Año de nieves, año de bienes -dice el refrán popular- ,y a mí me gustan los refranes populares porque son la esencia de la filosofía y la cultura de un pueblo. Lástima que a pesar del envejecimiento de la población nos queden ya pocos viejos con ganas de filosofar, como aquellos que al lado de la estufa del «chigre», o en el escaño de la tsariega te aconsejaban (herencia posible de aquellos sabios de los «consejos de ancianos») y desde su experiencia te hablaban de la naturaleza, de su utilización como autosuficiencia y de su conservación (no desde el ecologismo de café) sino de su uso cotidiano.

Contemplo la caída de grandes copos que van formando un manto inmaculado sobre los tejados de pizarra mientras dejan pasar el humo grisáceo que sale de la chimenea de una cocina de leña, en donde seguro que están preparando un pote de berzas que a las doce del mediodía, disfrutarán sus moradores con el placer de saborearlo, a la vez que adquieren las calorías necesarias para afrontar las bajas temperaturas. Veo los árboles, a la orilla del río, con sus brazos desnudos extendidos con manos gigantes, que juegan con la nieve que se va posando sobre ellos formando una postal navideña, al igual que los pinos y abetos de la ladera, nos hacen recordar un paisaje alpino. Veo pasar una garza con vuelo cansino y reposado, quizá porque no encuentra refugio o alimento, un vuelo similar al que ya están iniciando muchas familias que se acercan a los comedores o albergues de caridad, desorientadas por las bajas temperaturas de un invierno crudo y una economía en precariedad.

Lo bueno de la nieve, siempre lo digo, es que lo purifica todo; alimenta la tierra en reposo acabando con los parásitos y regenera el ambiente limpiándolo de molestos microbios; pero sobre todo me gusta la nieve porque lo vuelve todo inmaculado; es como una gran alfombra que oculta nuestra basura y, con un poco de suerte, nuestros defectos.

Me gustaría, de verdad, que esta nieve que cae nos hiciera recapacitar para ver la maravilla de naturaleza que tenemos, que volvamos los ojos hacia ella respetándola y aprovechando todos los recursos que nos ofrece gratuitamente, olvidándonos de demagogias baratas y de opulentas reuniones sobre cambios climáticos; que la crisis sea, de verdad, depurativa, y que descubramos nuevamente la tierra que hace germinar la semilla del grano que nos alimenta, o los brotes verdes que las vacas transforman en riqueza láctea; que los brotes verdes sean cosechados y contemplados por los campesinos, no por los demagogos o políticos vacíos de contenido que centran su cosecha de brotes verdes en «la caridad» de unos fondos públicos que emanan del cuerno de la abundancia estatal.

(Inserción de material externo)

(* ===== verification/Trust.v ===== *)
(** * Trust anchors and key files

    [internal/auth/tls.go] and [internal/auth/trust.go]: the certificate pools of
    both transports and the hot reload of the server certificate; and the part of
    [internal/auth/sign.go] that loads the CA's key pair. *)
From S2P Require Import Prelude GoStrings GoEncoding Identity Sealed.
From Stdlib Require Import Ascii.

(** The files at startup: contents, or [None] when a file cannot be read; and what
    [x509] makes of them. The certificates of a PEM file are named by their DER
    encoding. *)
Class TrustFiles := {
  ReadFile : string → option string;
  pem_certs : string → list string;
}.

Inductive tls_error :=
| MissingPath
| FileUnreadable (path : string)
| NoCertificates (path : string)
| StatFailed
| KeyPairFailed.

(** ** Certificate pools *)

Abbreviation CertPool := (gset string) (only parsing).

(** [pool.AppendCertsFromPEM]: the pool, and whether a certificate was found. *)
Definition AppendCertsFromPEM `{!TrustFiles} (pool : CertPool) (pem : string) : CertPool * bool :=
  (pool ∪ list_to_set (pem_certs pem), negb (length (pem_certs pem) =? 0)%nat).

Definition appendCertsFromFile `{!TrustFiles} (pool : CertPool) (path : string) : result tls_error CertPool :=
  match ReadFile path with
  | None => Err (FileUnreadable path)
  | Some pem =>
      let '(pool, ok) := AppendCertsFromPEM pool pem in
      if ok then Ok pool else Err (NoCertificates path)
  end.

Definition loadCertPool `{!TrustFiles} (path : string) : result tls_error CertPool :=
  appendCertsFromFile ∅ path.

(** The trust of the signed transport. *)
Record TrustPools := MkTrustPools { Roots : CertPool; Intermediates : CertPool }.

Hace un par de días llegaron los Reyes Magos de Oriente a mi pueblo, en una penosa situación de precariedad. Según comentarios, llegaron procedentes de la capital del concejo de Tineo, en donde abandonaron los camellos, por su alto coste, y al resto del municipio, quizás por la nieve (los camellos son para el desierto, al igual que las bicicletas son para el verano) llegaron a pie -con la ayuda de algunos vecinos- porque ni siquiera encontraron aquellos caballos vaqueiros que antaño tanto colaboraron. También para esto es bueno el manto de nieve, para ocultar nuestras vergüenzas y nuestras desidias o para ocultar cómo derrochamos -quizá por abundancia- no solamente dineros públicos, sino también alimentos, turrones y pasteles, en un alarde de grandonismo navideño, mientras algunas familias buscan en los contenedores algo para llevarse a la mesa familiar; se diría que esto es «vicio», si no fuese porque esta palabra ya ha caído en desuso.

Salen unos tímidos rayos de sol; se cubre de nuevo el cielo con espesos nubarrones que ensombrecen el recién nacido año 2010, caen de nuevo los copos mientras el «tordo y el papietso» buscan refugio sin dejar de trinar; esperemos que la nieve sea, de verdad, un buen augurio.